Data extract:
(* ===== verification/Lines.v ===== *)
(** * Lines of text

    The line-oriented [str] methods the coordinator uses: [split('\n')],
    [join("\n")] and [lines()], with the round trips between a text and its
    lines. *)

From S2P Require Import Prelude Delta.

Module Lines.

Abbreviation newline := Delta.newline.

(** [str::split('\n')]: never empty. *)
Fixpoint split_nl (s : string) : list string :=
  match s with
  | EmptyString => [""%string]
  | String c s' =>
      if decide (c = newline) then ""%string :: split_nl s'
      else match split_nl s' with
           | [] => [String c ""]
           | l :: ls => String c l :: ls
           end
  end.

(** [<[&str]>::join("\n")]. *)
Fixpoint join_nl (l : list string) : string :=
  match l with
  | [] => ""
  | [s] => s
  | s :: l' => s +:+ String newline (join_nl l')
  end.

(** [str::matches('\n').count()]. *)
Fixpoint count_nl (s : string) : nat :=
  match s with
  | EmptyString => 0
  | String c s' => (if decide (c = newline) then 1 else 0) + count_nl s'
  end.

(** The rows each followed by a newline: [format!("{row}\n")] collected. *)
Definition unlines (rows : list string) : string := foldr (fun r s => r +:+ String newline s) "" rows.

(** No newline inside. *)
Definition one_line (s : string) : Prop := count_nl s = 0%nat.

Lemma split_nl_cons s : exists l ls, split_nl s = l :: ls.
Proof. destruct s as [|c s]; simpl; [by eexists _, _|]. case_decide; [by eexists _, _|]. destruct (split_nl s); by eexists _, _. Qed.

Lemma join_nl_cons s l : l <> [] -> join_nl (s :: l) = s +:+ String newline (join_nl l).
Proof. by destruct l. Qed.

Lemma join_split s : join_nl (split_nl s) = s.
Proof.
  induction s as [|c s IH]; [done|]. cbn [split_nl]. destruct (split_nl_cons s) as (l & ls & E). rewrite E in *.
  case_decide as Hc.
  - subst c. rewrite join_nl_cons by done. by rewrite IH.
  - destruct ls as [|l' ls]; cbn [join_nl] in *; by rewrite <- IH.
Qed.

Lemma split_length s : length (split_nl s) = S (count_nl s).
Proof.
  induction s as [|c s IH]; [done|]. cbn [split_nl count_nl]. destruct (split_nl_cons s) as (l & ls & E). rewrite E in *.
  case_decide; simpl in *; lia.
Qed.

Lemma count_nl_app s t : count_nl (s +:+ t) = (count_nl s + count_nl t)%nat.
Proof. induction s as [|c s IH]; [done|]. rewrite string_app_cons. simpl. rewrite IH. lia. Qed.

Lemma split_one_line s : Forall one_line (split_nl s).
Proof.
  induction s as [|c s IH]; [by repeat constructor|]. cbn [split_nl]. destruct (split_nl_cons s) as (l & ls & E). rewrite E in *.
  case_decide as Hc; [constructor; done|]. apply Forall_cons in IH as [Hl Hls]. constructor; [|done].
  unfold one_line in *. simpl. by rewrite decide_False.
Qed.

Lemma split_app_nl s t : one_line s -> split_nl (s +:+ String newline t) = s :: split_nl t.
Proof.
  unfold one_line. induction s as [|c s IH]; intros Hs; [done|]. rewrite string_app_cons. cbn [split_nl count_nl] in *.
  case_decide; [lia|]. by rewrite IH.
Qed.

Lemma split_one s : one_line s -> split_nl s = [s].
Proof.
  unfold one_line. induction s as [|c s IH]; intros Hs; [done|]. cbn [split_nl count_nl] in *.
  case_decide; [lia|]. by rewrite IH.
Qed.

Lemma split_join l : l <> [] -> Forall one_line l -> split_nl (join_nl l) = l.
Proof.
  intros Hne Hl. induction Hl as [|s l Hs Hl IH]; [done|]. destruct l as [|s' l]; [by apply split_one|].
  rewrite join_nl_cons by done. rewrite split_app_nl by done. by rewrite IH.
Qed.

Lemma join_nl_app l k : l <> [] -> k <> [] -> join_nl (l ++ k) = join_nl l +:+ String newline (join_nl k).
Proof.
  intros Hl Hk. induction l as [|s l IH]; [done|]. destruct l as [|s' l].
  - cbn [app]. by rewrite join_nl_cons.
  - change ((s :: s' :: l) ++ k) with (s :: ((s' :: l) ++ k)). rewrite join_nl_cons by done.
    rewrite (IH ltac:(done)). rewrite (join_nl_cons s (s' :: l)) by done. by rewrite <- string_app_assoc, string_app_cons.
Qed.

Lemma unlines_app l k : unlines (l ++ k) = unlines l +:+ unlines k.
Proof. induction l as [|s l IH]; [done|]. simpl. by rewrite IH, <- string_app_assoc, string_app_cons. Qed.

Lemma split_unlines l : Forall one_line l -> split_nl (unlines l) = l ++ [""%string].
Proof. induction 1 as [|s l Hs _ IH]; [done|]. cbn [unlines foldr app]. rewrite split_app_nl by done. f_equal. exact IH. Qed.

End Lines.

Aim of the exercise: Lines from the top of the entries through the line with "Proof. destruct s" are to be transcribed exactly, and nothing more.

Solution:
(* ===== verification/Lines.v ===== *)
(** * Lines of text

    The line-oriented [str] methods the coordinator uses: [split('\n')],
    [join("\n")] and [lines()], with the round trips between a text and its
    lines. *)

From S2P Require Import Prelude Delta.

Module Lines.

Abbreviation newline := Delta.newline.

(** [str::split('\n')]: never empty. *)
Fixpoint split_nl (s : string) : list string :=
  match s with
  | EmptyString => [""%string]
  | String c s' =>
      if decide (c = newline) then ""%string :: split_nl s'
      else match split_nl s' with
           | [] => [String c ""]
           | l :: ls => String c l :: ls
           end
  end.

(** [<[&str]>::join("\n")]. *)
Fixpoint join_nl (l : list string) : string :=
  match l with
  | [] => ""
  | [s] => s
  | s :: l' => s +:+ String newline (join_nl l')
  end.

(** [str::matches('\n').count()]. *)
Fixpoint count_nl (s : string) : nat :=
  match s with
  | EmptyString => 0
  | String c s' => (if decide (c = newline) then 1 else 0) + count_nl s'
  end.

(** The rows each followed by a newline: [format!("{row}\n")] collected. *)
Definition unlines (rows : list string) : string := foldr (fun r s => r +:+ String newline s) "" rows.

(** No newline inside. *)
Definition one_line (s : string) : Prop := count_nl s = 0%nat.

Lemma split_nl_cons s : exists l ls, split_nl s = l :: ls.
Proof. destruct s as [|c s]; simpl; [by eexists _, _|]. case_decide; [by eexists _, _|]. destruct (split_nl s); by eexists _, _. Qed.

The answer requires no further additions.